Highlights
- Canfor Corp will offer Canfor Pulp shareholders either CAD 0.50 per share or 0.0425 Canfor Corp shares as consideration.
- The offer represents a 25% premium to Canfor Pulp’s closing price on 2 December 2025 and a 38% premium to its 10-day VWAP.
- A go-shop period allows Canfor Pulp to solicit alternative acquisition proposals until 19 January 2026.
Canfor Corporation (TSX:CFP) and Canfor Pulp Products Inc. (TSX:CFX) announced that they have entered into an arrangement agreement under which Canfor Corp will acquire all remaining common shares of Canfor Pulp that it does not already own. The proposal will be carried out through a court-approved plan of arrangement under the Business Corporations Act (British Columbia).
Acquisition Proposal Offers Cash or Share Consideration
Under the arrangement agreement, Canfor Corp plans to acquire all issued and outstanding Canfor Pulp shares not already owned by the company and its affiliates. Shareholders of Canfor Pulp will be able to choose between receiving CAD 0.50 in cash per share or 0.0425 of a Canfor Corp share. Canfor Corp currently owns approximately 54.8% of Canfor Pulp’s shares.
The proposed cash amount represents a 25% premium to Canfor Pulp’s closing share price on 2 December 2025 and a 38% premium based on the 10-day volume-weighted average price as of the same date.
Key Considerations for Canfor Pulp Shareholders
The board of Canfor Pulp considered several factors in evaluating the transaction. The cash alternative provides immediate value, while the share consideration offers an opportunity for shareholders to participate in the combined company.
An independent valuation by Stifel Nicolaus Canada Inc. established a fair market value range of CAD 0.08 to CAD 0.52 per share as of 3 December 2025. The evaluation also included a review of Canfor Pulp’s liquidity needs, business outlook and risks affecting the broader pulp industry.

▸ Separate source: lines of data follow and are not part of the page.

(* ===== verification/Authority.v ===== *)
(** * Capability grants ([execution/in_memory.py], [InMemoryCapabilityAuthority])

    The trusted grant store: grants are issued for a product scope, may be
    attenuated into child grants, belong to the kernel activation that owned
    the product when they were issued, and die with their ancestors or their
    activation.  Every method body runs under the store's lock, so one call is
    one atomic transition.  Random grant ids and the clock are arguments. *)
From S2P Require Import Prelude PyText Json Scopes ExecModels.
Open Scope Z_scope.

Module Authority.

Record InMemoryCapabilityAuthority : Type := MkAuthority {
  au_grants : gmap string CapabilityGrant;
  au_grant_owners : gmap string (option string);
  au_active_owners : gmap (string * string) string;
  au_owner_grants : gmap string (gset string);
  au_grant_parents : gmap string string;
  au_grant_children : gmap string (gset string);
}.

#[global] Instance authority_eq_dec : EqDecision InMemoryCapabilityAuthority.
Proof. solve_decision. Defined.

Definition empty_authority : InMemoryCapabilityAuthority := MkAuthority ∅ ∅ ∅ ∅ ∅ ∅.

(** [d.setdefault(key, set()).add(x)] *)
Definition add_to (key x : string) (d : gmap string (gset string)) : gmap string (gset string) :=
  <[ key := {[ x ]} ∪ default ∅ (d !! key) ]> d.

(** [s = d.get(key); if s is not None: s.discard(x); if not s: d.pop(key)] *)
Definition discard_from (key x : string) (d : gmap string (gset string)) : gmap string (gset string) :=
  match d !! key with
  | None => d
  | Some s => if decide (s ∖ {[ x ]} = ∅) then delete key d else <[ key := s ∖ {[ x ]} ]> d
  end.

Definition scope_key (g : CapabilityGrant) : string * string := (cg_tenant_id g, cg_product_id g).

(** The bookkeeping both issuing paths share: store the grant under its owner. *)
Definition store_grant (st : InMemoryCapabilityAuthority) (g : CapabilityGrant) (owner : option string)
    (parents : gmap string string) (children : gmap string (gset string)) : InMemoryCapabilityAuthority :=
  MkAuthority (<[ cg_grant_id g := g ]> (au_grants st))
    (<[ cg_grant_id g := owner ]> (au_grant_owners st))
    (au_active_owners st)
    (match owner with
     | None => au_owner_grants st
     | Some o => add_to o (cg_grant_id g) (au_owner_grants st)
     end)
    parents children.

The arrangement agreement contains a go-shop period until 19 January 2026. During this time, Canfor Pulp may solicit and negotiate with third parties interested in acquiring the company. Canfor Corp will not have a matching right if a superior proposal emerges. A termination fee of CAD 500,000 would apply if such a proposal is accepted.
Benefits Considered by Canfor Corp
Canfor Corp’s board evaluated the proposal with financial and legal advisers. The transaction is expected to streamline the ownership structure between the two companies and may offer cost efficiencies following completion.
Canfor Corp also considered alternatives to address risks associated with its investment in Canfor Pulp, including potential operating and market-related challenges. The go-shop mechanism was identified as a feature that provides flexibility for Canfor Pulp and supports a competitive process.
Advisers Supporting the Transaction
Stifel is serving as independent financial adviser and valuator to the Canfor Pulp Special Committee, with Osler, Hoskin & Harcourt LLP acting as legal counsel. BMO Capital Markets and Lawson Lundell LLP are acting as financial and legal advisers, respectively, to Canfor Corp.